The following conclusions and hypotheses can be drawn from this essay:

      • Positive economic and environmental trends suggest that fossil fuels will be increasingly sustainable in the 21st century.
      • Improving trends with oil, gas, and coal will require that the breakthrough “discontinuities” needed for substitute technologies to become competitive grow over time.
      • The weakening scientific case for dangerous climate change makes the global warming issue a transient political problem for fossil fuels rather than a death warrant.
      • The Kyoto-inspired energy strategy of mass energy conservation and substitutions of preferred renewable energies will self-destruct if the enabling technologies do not improve enough to ensure affordability and convenience for consumers. Reduced living standards in the developed world and continued poverty in the developing world are not politically or ethically tolerable.
      • “Green pricing” in electricity markets will be increasingly problematic and ultimately unsustainable because of internalized externalities with fossil fuels, subjective consumer preferences, and the necessity of political intervention to define what is “green.”
      • Currently uneconomical energy technologies are backstop sources for the future. At present they include synthetic oil and gas from coal, central-station wind and solar electricity, biopower, fuel cells, and renewable-energy-powered and electric vehicles. Because of relative economics, nuclear power is already a backstop technology for new capacity in the United States and other areas of the world with abundant fossil fuels.
      • The increasing range of backstop energies enhances “energy security” over very long time horizons, although such security can be and has been “overbought” by government policies in the near term.
      • The market share of fossil-fuel energy is likely to increase in the 21st century if the environmental movement succeeds in discouraging existing and new capacity of the two largest carbon-free energy sources, hydroelectricity and nuclear power. This is because of sheer relative size: the current world market share of hydropower and nuclear power is thirteen times greater than that of nonhydro renewables.
      • Major economic and environmental advances are as likely (and perhaps more likely) to occur within the fossil-fuel family as outside it. One promising possibility for early in the next century is commercially converting natural gas into cleaner reformulated gasoline and diesel fuel.
      • The intermittent characteristic of wind and solar energy could make those energies bridge fuels to conventional energy in nonelectrified regions of the world. If so, those technologies would remain as backstop rather than primary energies in the 21st century.
      • The range of viable solar applications can be expected to increase over time, especially as space commercialization and remote ocean and desert activities accelerate in the 21st century. Wind turbines, despite being substantially cheaper than solar technology in windy areas, may have a more limited future in an economically and environmentally conscious world because of siting constraints.

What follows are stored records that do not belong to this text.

(** * Backport engine: branch naming, pull-request payloads, commit
    resolution, the per-branch pipeline with its conflict loop, branch
    setup and repository setup.

    The development embeds the TypeScript/JavaScript sources shallowly:
    pure string functions become Rocq functions on [string]; code that
    talks to git, GitHub, the prompt or the file system becomes a
    state-passing computation over an explicit world, with rejected
    promises as an error outcome. *)

From Stdlib Require Import Ascii String List NArith PArith Lia DecimalString.
From Stdlib Require Import DecimalPos DecimalN.
From stdpp Require Import base option list strings gmap.

Local Open Scope string_scope.
Local Open Scope list_scope.

(** ** JavaScript string primitives used by the sources

    A JavaScript string is modelled as a Rocq [string]; one character
    stands for one code unit, which is exact for the ASCII text the
    engine manipulates (branch names, revision ids, git messages). *)
Module Js.

(** The line feed of the template literals. *)
Definition nl : string := String (ascii_of_nat 10) EmptyString.

(** The double quote. *)
Definition dq : string := String (ascii_of_nat 34) EmptyString.

(** [s.slice(0, n)]. *)
Definition slice0 (n : nat) (s : string) : string := String.substring 0 n s.

(** [parts.join(sep)]. *)
Definition join (sep : string) (parts : list string) : string :=
  String.concat sep parts.

(** [s.slice(n)]. *)
Fixpoint sliceFrom (n : nat) (s : string) : string :=
  match n, s with
  | O, _ => s
  | S _, EmptyString => EmptyString
  | S k, String _ t => sliceFrom k t
  end.

(** [s.includes(needle)]. *)
Fixpoint includes (s needle : string) : bool :=
  String.prefix needle s ||
  match s with
  | EmptyString => false
  | String _ t => includes t needle
  end.

(** [s.replace(pat, rep)] for a string pattern [pat]: the first
    occurrence only.  The sources call it with [rep = ''], so the
    [$]-patterns of replacement strings never come into play. *)
Fixpoint replace (s pat rep : string) : string :=
  if String.prefix pat s then rep +:+ sliceFrom (String.length pat) s
  else match s with
       | EmptyString => EmptyString
       | String c t => String c (replace t pat rep)
       end.

(** [c] is one of [A-Z]. *)
Definition isUpper (c : ascii) : bool :=
  let n := nat_of_ascii c in (65 <=? n)%nat && (n <=? 90)%nat.

Definition lowerChar (c : ascii) : ascii :=
  if isUpper c then ascii_of_nat (nat_of_ascii c + 32) else c.

(** [s.toLowerCase()] on ASCII text. *)
Fixpoint toLowerCase (s : string) : string :=
  match s with
  | EmptyString => EmptyString
  | String c t => String (lowerChar c) (toLowerCase t)
  end.

(** [c] is one of [0-9], the class [\d] of a JavaScript regular
    expression. *)
Definition isDigit (c : ascii) : bool :=
  let n := nat_of_ascii c in (48 <=? n)%nat && (n <=? 57)%nat.

Definition digitValue (c : ascii) : N := N.of_nat (nat_of_ascii c - 48).

(** [parseInt(ds, 10)] on a string of decimal digits, most
    significant digit first. *)
Definition parseDigits (ds : string) : N :=
  fold_left (fun acc c => (acc * 10 + digitValue c)%N)
            (list_ascii_of_string ds) 0%N.

(** Membership of a character in a string. *)
Fixpoint occurs (c : ascii) (s : string) : Prop :=
  match s with
  | EmptyString => False
  | String d t => c = d \/ occurs c t
  end.

(** Template rendering [`${p}`] of a pull-request number. *)
Definition ofPositive (p : positive) : string :=
  NilEmpty.string_of_uint (Pos.to_uint p).

End Js.

(** ** Run options of the TypeScript services *)

(** Modelled from the spec: the declaration of [BackportOptions]
    (options/options) is missing.  The record holds the run options
    the embedded functions read: repository owner and name, access
    credentials, username, fork flag, source branch, author and path
    filters and the label-to-branch mapping, whose type is left as a
    parameter. *)
Record BackportOptions {BLM : Type} := {
  accessToken : string;
  githubApiBaseUrlV4 : string;
  gitHostname : string;
  maxNumber : N;
  repoName : string;
  repoOwner : string;
  username : string;
  fork : bool;
  sourceBranch : string;
  path : option string;
  all : bool;
  author : option string;
  branchLabelMapping : BLM
}.
Arguments BackportOptions : clear implicits.

(** ** Branch names and pull-request payloads (cli steps) *)
Module Steps.

(** [Commit] of the cli steps: [pullRequest?: number].  A present
    number is a GitHub pull-request number, which starts at 1, so it
    is truthy in [if (commit.pullRequest)]. *)
Record Commit := {
  sha : string;
  message : string;
  pullRequest : option positive
}.

Record GithubPullRequestPayload := {
  title : string;
  body : string;
  head : string;
  base : string
}.

Definition getReference (commit : Commit) (short : bool) : string :=
  match pullRequest commit with
  | Some pr =>
      if short then "pr-" +:+ Js.ofPositive pr else "#" +:+ Js.ofPositive pr
  | None =>
      let shortCommit := Js.slice0 7 (sha commit) in
      if short then "commit-" +:+ shortCommit else shortCommit
  end.

Definition getReferenceLong (commit : Commit) : string :=
  getReference commit false.

Definition getReferenceShort (commit : Commit) : string :=
  getReference commit true.

Definition getBackportBranchName (version : string) (commits : list Commit)
  : string :=
  let refValues :=
    Js.slice0 200 (Js.join "_" (map getReferenceShort commits)) in
  "backport/" +:+ version +:+ "/" +:+ refValues.

Definition getPullRequestPayload
    (version : string) (commits : list Commit) (username : string)
  : GithubPullRequestPayload :=
  let backportBranchName := getBackportBranchName version commits in
  let commitRefs :=
    Js.join Js.nl
      (map (fun commit =>
              let ref := getReferenceLong commit in
              " - " +:+ Js.replace (message commit) ("(" +:+ ref +:+ ")") EmptyString
                    +:+ " (" +:+ ref +:+ ")")
           commits) in
  let commitMessages :=
    Js.slice0 200 (Js.join " | " (map message commits)) in
  {| title := "[" +:+ version +:+ "] " +:+ commitMessages;
     body := "Backports the following commits to " +:+ version +:+ ":"
             +:+ Js.nl +:+ commitRefs;
     head := username +:+ ":" +:+ backportBranchName;
     base := version |}.

(** *** The naming rule in the words of the specification *)

(** The first [n] characters of [s]. *)
Definition firstChars (n : nat) (s : string) : string :=
  string_of_list_ascii (take n (list_ascii_of_string s)).

(** [pr-<number>] when a pull request is associated, otherwise
    [commit-<first 7 characters of the revision id>]. *)
Definition shortRefSpec (commit : Commit) : string :=
  match pullRequest commit with
  | Some n => "pr-" +:+ Js.ofPositive n
  | None => "commit-" +:+ firstChars 7 (sha commit)
  end.

(** The references joined by [_]. *)
Fixpoint joinedRefsSpec (refs : list string) : string :=
  match refs with
  | [] => EmptyString
  | [r] => r
  | r :: rest => r +:+ "_" +:+ joinedRefsSpec rest
  end.

(** [backport/<target>/<refs>], the ref segment cut at 200
    characters. *)
Definition branchNameSpec (target : string) (commits : list Commit)
  : string :=
  "backport/" +:+ target +:+ "/"
    +:+ firstChars 200 (joinedRefsSpec (map shortRefSpec commits)).

End Steps.

(** ** Errors and promises *)

(** The value of [e.code]: a string such as ['ENOENT'] or an exit
    status such as [128]. *)
Inductive ErrorCode :=
| CodeString (s : string)
| CodeNumber (n : N).

Inductive ErrorClass := PlainError | HandledError | TypeError.

(** A thrown value: the properties of an error object that the sources
    inspect ([message], [code], [cmd], [stderr], [stdout]) and whether
    it is a [HandledError]. *)
Record JsError := {
  errClass : ErrorClass;
  errMessage : string;
  errCode : option ErrorCode;
  errCmd : option string;
  errStderr : option string;
  errStdout : option string
}.

#[global] Instance ErrorCode_eq_dec : EqDecision ErrorCode.
Proof. solve_decision. Defined.
#[global] Instance ErrorClass_eq_dec : EqDecision ErrorClass.
Proof. solve_decision. Defined.
#[global] Instance JsError_eq_dec : EqDecision JsError.
Proof. solve_decision. Defined.

(** [new HandledError(message)]. *)
Definition newHandledError (msg : string) : JsError :=
  {| errClass := HandledError; errMessage := msg; errCode := None;
     errCmd := None; errStderr := None; errStdout := None |}.

(** The [TypeError] of reading a property of [undefined]. *)
Definition newTypeError (msg : string) : JsError :=
  {| errClass := TypeError; errMessage := msg; errCode := None;
     errCmd := None; errStderr := None; errStdout := None |}.

(** How an awaited promise ends: fulfilled with a value, rejected with
    an error, or never settled. *)
Inductive Outcome (A : Type) :=
| Resolved (a : A)
| Rejected (e : JsError)
| Pending.
Arguments Resolved {A} a.
Arguments Rejected {A} e.
Arguments Pending {A}.

(** An asynchronous computation, run to its end against a state [S]. *)
Definition Promise (S A : Type) : Type := S -> Outcome A * S.

Module Async.
Section Combinators.
Context {S : Type}.

(** [Promise.resolve(a)]. *)
Definition resolve {A} (a : A) : Promise S A := fun s => (Resolved a, s).

(** [Promise.reject(e)], also a [throw e] inside a handler. *)
Definition reject {A} (e : JsError) : Promise S A :=
  fun s => (Rejected e, s).

(** [p.then(f)]. *)
Definition andThen {A B} (p : Promise S A) (f : A -> Promise S B)
  : Promise S B :=
  fun s =>
    match p s with
    | (Resolved a, s') => f a s'
    | (Rejected e, s') => (Rejected e, s')
    | (Pending, s') => (Pending, s')
    end.

(** [p.catch(h)]. *)
Definition catch {A} (p : Promise S A) (h : JsError -> Promise S A)
  : Promise S A :=
  fun s =>
    match p s with
    | (Resolved a, s') => (Resolved a, s')
    | (Rejected e, s') => h e s'
    | (Pending, s') => (Pending, s')
    end.

(** What [Promise.all] settles to, given how its first promise and
    the rest settle. *)
Definition allOutcome {A} (r : Outcome A) (rs : Outcome (list A))
  : Outcome (list A) :=
  match r, rs with
  | Resolved a, Resolved l => Resolved (a :: l)
  | Resolved _, Rejected e => Rejected e
  | Resolved _, Pending => Pending
  | Rejected e, _ => Rejected e
  | Pending, Rejected e => Rejected e
  | Pending, _ => Pending
  end.

(** [Promise.all(ps)]: every promise of the array has been started;
    the world serves them in array order. *)
Fixpoint promiseAll {A} (ps : list (Promise S A)) : Promise S (list A) :=
  match ps with
  | [] => resolve []
  | p :: rest =>
      fun s =>
        let '(r, s1) := p s in
        let '(rs, s2) := promiseAll rest s1 in
        (allOutcome r rs, s2)
  end.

The Petroleum Economist’s headline for 1998 projects, “Ever Greater Use of New Technology (1997),” will also characterize future years, decades, centuries, and millennia under market conditions. If the “ultimate resource” of human ingenuity is allowed free rein, energy in its many and changing forms will be more plentiful and affordable for future generations than it is now, although never “too cheap to meter” as was once forecast for nuclear power.

For the nearer and more foreseeable term, all signs point toward conventional energies’ continuing to ride the technological wave, increasing the prospects that when energy substitutions occur, the winning technologies will be different from what is imagined (and subsidized by government) today. Such discontinuities will occur not because conventional energies failed but because their substitutes blossomed.

One Comment for “‘The Increasing Sustainability of Conventional Energy’ (1999 conclusions for today)”


  1. Kenneth Haapala  

    Well done! The deployment of unreliable wind and solar as primary systems for electricity, replacing fossil fuels, is an economic waste.